Definition set_stream_sequence c (s : stream_sequence) : lzma_stream_coder U :=
  mk_stream_coder s (s_block_decoder c) (s_block_options c) (s_stream_flags c) (s_index_hash c) (s_memlimit c) (s_memusage c) (s_tell_no_check c)
    (s_tell_unsupported_check c) (s_tell_any_check c) (s_ignore_check c) (s_concatenated c) (s_first_stream c) (s_pos c) (s_buffer c).
Definition set_block_decoder c (b : lzma_block_coder U) (o : lzma_block) : lzma_stream_coder U :=
  mk_stream_coder (s_sequence c) (Some b) o (s_stream_flags c) (s_index_hash c) (s_memlimit c) (s_memusage c) (s_tell_no_check c)
    (s_tell_unsupported_check c) (s_tell_any_check c) (s_ignore_check c) (s_concatenated c) (s_first_stream c) (s_pos c) (s_buffer c).
Definition set_block_options c (o : lzma_block) : lzma_stream_coder U :=
  mk_stream_coder (s_sequence c) (s_block_decoder c) o (s_stream_flags c) (s_index_hash c) (s_memlimit c) (s_memusage c) (s_tell_no_check c)
    (s_tell_unsupported_check c) (s_tell_any_check c) (s_ignore_check c) (s_concatenated c) (s_first_stream c) (s_pos c) (s_buffer c).
Definition set_stream_flags c (f : lzma_stream_flags) : lzma_stream_coder U :=
  mk_stream_coder (s_sequence c) (s_block_decoder c) (s_block_options c) f (s_index_hash c) (s_memlimit c) (s_memusage c) (s_tell_no_check c)
    (s_tell_unsupported_check c) (s_tell_any_check c) (s_ignore_check c) (s_concatenated c) (s_first_stream c) (s_pos c) (s_buffer c).
Definition set_index_hash c (h : lzma_index_hash) : lzma_stream_coder U :=
  mk_stream_coder (s_sequence c) (s_block_decoder c) (s_block_options c) (s_stream_flags c) h (s_memlimit c) (s_memusage c) (s_tell_no_check c)
    (s_tell_unsupported_check c) (s_tell_any_check c) (s_ignore_check c) (s_concatenated c) (s_first_stream c) (s_pos c) (s_buffer c).
Definition set_memlimit c (m : Z) : lzma_stream_coder U :=
  mk_stream_coder (s_sequence c) (s_block_decoder c) (s_block_options c) (s_stream_flags c) (s_index_hash c) m (s_memusage c) (s_tell_no_check c)
    (s_tell_unsupported_check c) (s_tell_any_check c) (s_ignore_check c) (s_concatenated c) (s_first_stream c) (s_pos c) (s_buffer c).
Definition set_memusage c (m : Z) : lzma_stream_coder U :=
  mk_stream_coder (s_sequence c) (s_block_decoder c) (s_block_options c) (s_stream_flags c) (s_index_hash c) (s_memlimit c) m (s_tell_no_check c)
    (s_tell_unsupported_check c) (s_tell_any_check c) (s_ignore_check c) (s_concatenated c) (s_first_stream c) (s_pos c) (s_buffer c).
Definition set_first_stream c (b : bool) : lzma_stream_coder U :=
  mk_stream_coder (s_sequence c) (s_block_decoder c) (s_block_options c) (s_stream_flags c) (s_index_hash c) (s_memlimit c) (s_memusage c)
    (s_tell_no_check c) (s_tell_unsupported_check c) (s_tell_any_check c) (s_ignore_check c) (s_concatenated c) b (s_pos c) (s_buffer c).
Definition set_buffer c (p : nat) (b : bytes) : lzma_stream_coder U :=
  mk_stream_coder (s_sequence c) (s_block_decoder c) (s_block_options c) (s_stream_flags c) (s_index_hash c) (s_memlimit c) (s_memusage c)
    (s_tell_no_check c) (s_tell_unsupported_check c) (s_tell_any_check c) (s_ignore_check c) (s_concatenated c) (s_first_stream c) p b.
End Assignments.

(** Assignments to the members of [block_options]. *)
Definition set_block_check (b : lzma_block) (check : Z) : lzma_block :=
  {| block_version := block_version b; header_size := header_size b; block_check := check; compressed_size := compressed_size b;
     uncompressed_size := uncompressed_size b; filters := filters b; ignore_check := ignore_check b |}.
Definition set_block_version (b : lzma_block) (v : Z) : lzma_block :=
  {| block_version := v; header_size := header_size b; block_check := block_check b; compressed_size := compressed_size b;
     uncompressed_size := uncompressed_size b; filters := filters b; ignore_check := ignore_check b |}.
Definition set_block_ignore_check (b : lzma_block) (i : bool) : lzma_block :=
  {| block_version := block_version b; header_size := header_size b; block_check := block_check b; compressed_size := compressed_size b;
     uncompressed_size := uncompressed_size b; filters := filters b; ignore_check := i |}.
Definition set_block_filters (b : lzma_block) (f : list lzma_filter) : lzma_block :=
  {| block_version := block_version b; header_size := header_size b; block_check := block_check b; compressed_size := compressed_size b;
     uncompressed_size := uncompressed_size b; filters := f; ignore_check := ignore_check b |}.

(** The structure that the Block decoder points to was changed. *)
Definition point_to {U} (b : lzma_block_coder U) (o : lzma_block) : lzma_block_coder U :=
  mk_block_coder (b_sequence b) (b_next b) o (b_raw_check b) (b_compressed_size b) (b_uncompressed_size b) (b_compressed_limit b)
    (b_uncompressed_limit b) (b_check_pos b) (b_check b) (b_ignore_check b).

(** ** [stream_decode] *)

(** [break] from the [switch], or the end of the call. *)
Inductive stream_step (U : Type) :=
  | SAgain (c : lzma_stream_coder U) (out rest : bytes)
  | SReturn (ret : lzma_ret) (c : lzma_stream_coder U) (out rest : bytes).
Arguments SAgain {U} _ _ _.
Arguments SReturn {U} _ _ _ _.

(** What the memory that is allocated contains: for the options of a filter, and
    for a Block decoder. *)
Class StreamMemory := {
  options_memory : option lzma_options_lzma;
  raw_check_memory : bytes;
  check_memory : lzma_check_state;
}.

Section Decoder.
Context {U : Type} {C : Coder U} {R : RawDecoder U} {M : StreamMemory}.
Implicit Types (c : lzma_stream_coder U).

Definition stream_decoder_reset c : lzma_stream_coder U :=
  set_buffer (set_stream_sequence (set_index_hash c (lzma_index_hash_init (s_index_hash c))) SEQ_STREAM_HEADER) 0 (s_buffer c).

(** The loop of [SEQ_STREAM_PADDING]: the position and the input that is left. *)
Fixpoint skip_padding (p : nat) (input : bytes) : nat * bytes :=
  match input with
  | b :: rest => if negb (b =? 0) then (p, input) else skip_padding (Z.to_nat (Z.land (Z.of_nat (p + 1)) 3)) rest
  | [] => (p, [])
  end.

Definition case_stream_padding c (input : bytes) (action : lzma_action) : stream_step U :=
  let '(p, rest) := skip_padding (s_pos c) input in
  let c := set_buffer c p (s_buffer c) in
  match rest with
  | [] =>
      if negb (bool_decide (action = LZMA_FINISH)) then SReturn LZMA_OK c [] []
      else SReturn (if (p =? 0)%nat then LZMA_STREAM_END else LZMA_DATA_ERROR) c [] []
  | _ :: after => if negb (p =? 0)%nat then SReturn LZMA_DATA_ERROR c [] after else SAgain (stream_decoder_reset c) [] rest
  end.

Definition case_stream_footer c (input : bytes) (action : lzma_action) : stream_step U :=
  let '(buffer, p, rest) := bufcpy_into input (s_buffer c) (s_pos c) (Z.to_nat LZMA_STREAM_HEADER_SIZE) in
  let c := set_buffer c p buffer in
  if (p <? Z.to_nat LZMA_STREAM_HEADER_SIZE)%nat then SReturn LZMA_OK c [] rest
  else
    let c := set_buffer c 0 buffer in
    match lzma_stream_footer_decode buffer with
    | Err ret => SReturn (if bool_decide (ret = LZMA_FORMAT_ERROR) then LZMA_DATA_ERROR else ret) c [] rest
    | Ok footer_flags =>
        if negb (lzma_index_hash_size (s_index_hash c) =? backward_size footer_flags) then SReturn LZMA_DATA_ERROR c [] rest
        else
          match lzma_stream_flags_compare (s_stream_flags c) footer_flags with
          | LZMA_OK =>
              if negb (s_concatenated c) then SReturn LZMA_STREAM_END c [] rest
              else case_stream_padding (set_stream_sequence c SEQ_STREAM_PADDING) rest action
          | ret => SReturn ret c [] rest
          end
    end.

Definition case_index c (input : bytes) (action : lzma_action) : stream_step U :=
  match input with
  | [] => SReturn LZMA_OK c [] []
  | _ =>
      let '(ret, h, rest) := lzma_index_hash_decode (s_index_hash c) input in
      let c := set_index_hash c h in
      if negb (bool_decide (ret = LZMA_STREAM_END)) then SReturn ret c [] rest
      else case_stream_footer (set_stream_sequence c SEQ_STREAM_FOOTER) rest action
  end.

Definition case_block_run c (input : bytes) (avail : nat) (action : lzma_action) : stream_step U :=
  match s_block_decoder c with
  | None => SReturn LZMA_PROG_ERROR c [] input
  | Some b =>
      let '(ret, b, out, rest) := block_decode b input avail action in
      let c := set_block_decoder c b (b_block b) in
      if negb (bool_decide (ret = LZMA_STREAM_END)) then SReturn ret c out rest
      else
        let '(ret, h) := lzma_index_hash_append (s_index_hash c) (lzma_block_unpadded_size (s_block_options c)) (uncompressed_size (s_block_options c)) in
        let c := set_index_hash c h in
        match ret with
        | LZMA_OK => SAgain (set_stream_sequence c SEQ_BLOCK_HEADER) out rest
        | _ => SReturn ret c out rest
        end
  end.

(** The Block decoder is used again or allocated. *)
Definition init_block_decoder c (block : lzma_block) : res (lzma_block_coder U) :=
  match s_block_decoder c with
  | Some b => lzma_block_decoder_init (b_raw_check b) (b_check b) block
  | None => lzma_block_decoder_init raw_check_memory check_memory block
  end.

Definition case_block_init c (input : bytes) (avail : nat) (action : lzma_action) : stream_step U :=
  let c := set_block_options c (set_block_version (s_block_options c) 1) in
  match lzma_block_header_decode options_memory (s_block_options c) (s_buffer c) with
  | Err ret => SReturn ret c [] input
  | Ok block =>
      let block := set_block_ignore_check block (s_ignore_check c) in
      let memusage := raw_decoder_memusage (filters block) in
      let c := set_block_options c (set_block_filters block []) in
      if memusage =? UINT64_MAX then SReturn LZMA_OPTIONS_ERROR c [] input
      else
        let c := set_memusage c memusage in
        if memusage >? s_memlimit c then SReturn LZMA_MEMLIMIT_ERROR c [] input
        else
          match init_block_decoder c block with
          | Err ret => SReturn ret c [] input
          | Ok b => case_block_run (set_stream_sequence (set_block_decoder c (point_to b (s_block_options c)) (s_block_options c)) SEQ_BLOCK_RUN) input avail action
          end
  end.

Definition case_block_header c (input : bytes) (avail : nat) (action : lzma_action) : stream_step U :=
  match input with
  | [] => SReturn LZMA_OK c [] []
  | b :: _ =>
      if (s_pos c =? 0)%nat && (b =? INDEX_INDICATOR) then SAgain (set_stream_sequence c SEQ_INDEX) [] input
      else
        let c := if (s_pos c =? 0)%nat then set_block_options c (set_header_size (s_block_options c) (lzma_block_header_size_decode b)) else c in
        let size := Z.to_nat (header_size (s_block_options c)) in
        let '(buffer, p, rest) := bufcpy_into input (s_buffer c) (s_pos c) size in
        if (p <? size)%nat then SReturn LZMA_OK (set_buffer c p buffer) [] rest
        else case_block_init (set_stream_sequence (set_buffer c 0 buffer) SEQ_BLOCK_INIT) rest avail action
  end.

Definition case_stream_header c (input : bytes) (avail : nat) (action : lzma_action) : stream_step U :=
  let '(buffer, p, rest) := bufcpy_into input (s_buffer c) (s_pos c) (Z.to_nat LZMA_STREAM_HEADER_SIZE) in
  let c := set_buffer c p buffer in
  if (p <? Z.to_nat LZMA_STREAM_HEADER_SIZE)%nat then SReturn LZMA_OK c [] rest
  else
    let c := set_buffer c 0 buffer in
    match lzma_stream_header_decode buffer with
    | Err ret => SReturn (if bool_decide (ret = LZMA_FORMAT_ERROR) && negb (s_first_stream c) then LZMA_DATA_ERROR else ret) c [] rest
    | Ok flags =>
        let c := set_first_stream (set_stream_flags c flags) false in
        let c := set_block_options c (set_block_check (s_block_options c) (check flags)) in
        let c := set_stream_sequence c SEQ_BLOCK_HEADER in
        if s_tell_no_check c && (check flags =? LZMA_CHECK_NONE) then SReturn LZMA_NO_CHECK c [] rest
        else if s_tell_unsupported_check c && negb (lzma_check_is_supported (check flags)) then SReturn LZMA_UNSUPPORTED_CHECK c [] rest
        else if s_tell_any_check c then SReturn LZMA_GET_CHECK c [] rest
        else case_block_header c rest avail action
    end.

Definition stream_iteration c (input : bytes) (avail : nat) (action : lzma_action) : stream_step U :=
  match s_sequence c with
  | SEQ_STREAM_HEADER => case_stream_header c input avail action
  | SEQ_BLOCK_HEADER => case_block_header c input avail action
  | SEQ_BLOCK_INIT => case_block_init c input avail action
  | SEQ_BLOCK_RUN => case_block_run c input avail action
  | SEQ_INDEX => case_index c input action
  | SEQ_STREAM_FOOTER => case_stream_footer c input action
  | SEQ_STREAM_PADDING => case_stream_padding c input action
  end.

(** [while (true)], on [fuel]. *)
Fixpoint stream_loop (fuel : nat) c (input : bytes) (avail : nat) (action : lzma_action) : option (lzma_ret * lzma_stream_coder U * bytes * bytes) :=
  match fuel with
  | O => None
  | S fuel =>
      match stream_iteration c input avail action with
      | SReturn ret c out rest => Some (ret, c, out, rest)
      | SAgain c out rest =>
          '(ret, c, more, rest) ← stream_loop fuel c rest (avail - length out) action; Some (ret, c, out ++ more, rest)
      end
  end.

(** Enough for the iterations: every one that ends with [break] gets ahead. *)
Definition stream_fuel (input : bytes) : nat := 4 * length input + 5.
# # # # #
Which lines of the records above contain the word "Assignments"? Report each one in full.

End Assignments.
(** Assignments to the members of [block_options]. *)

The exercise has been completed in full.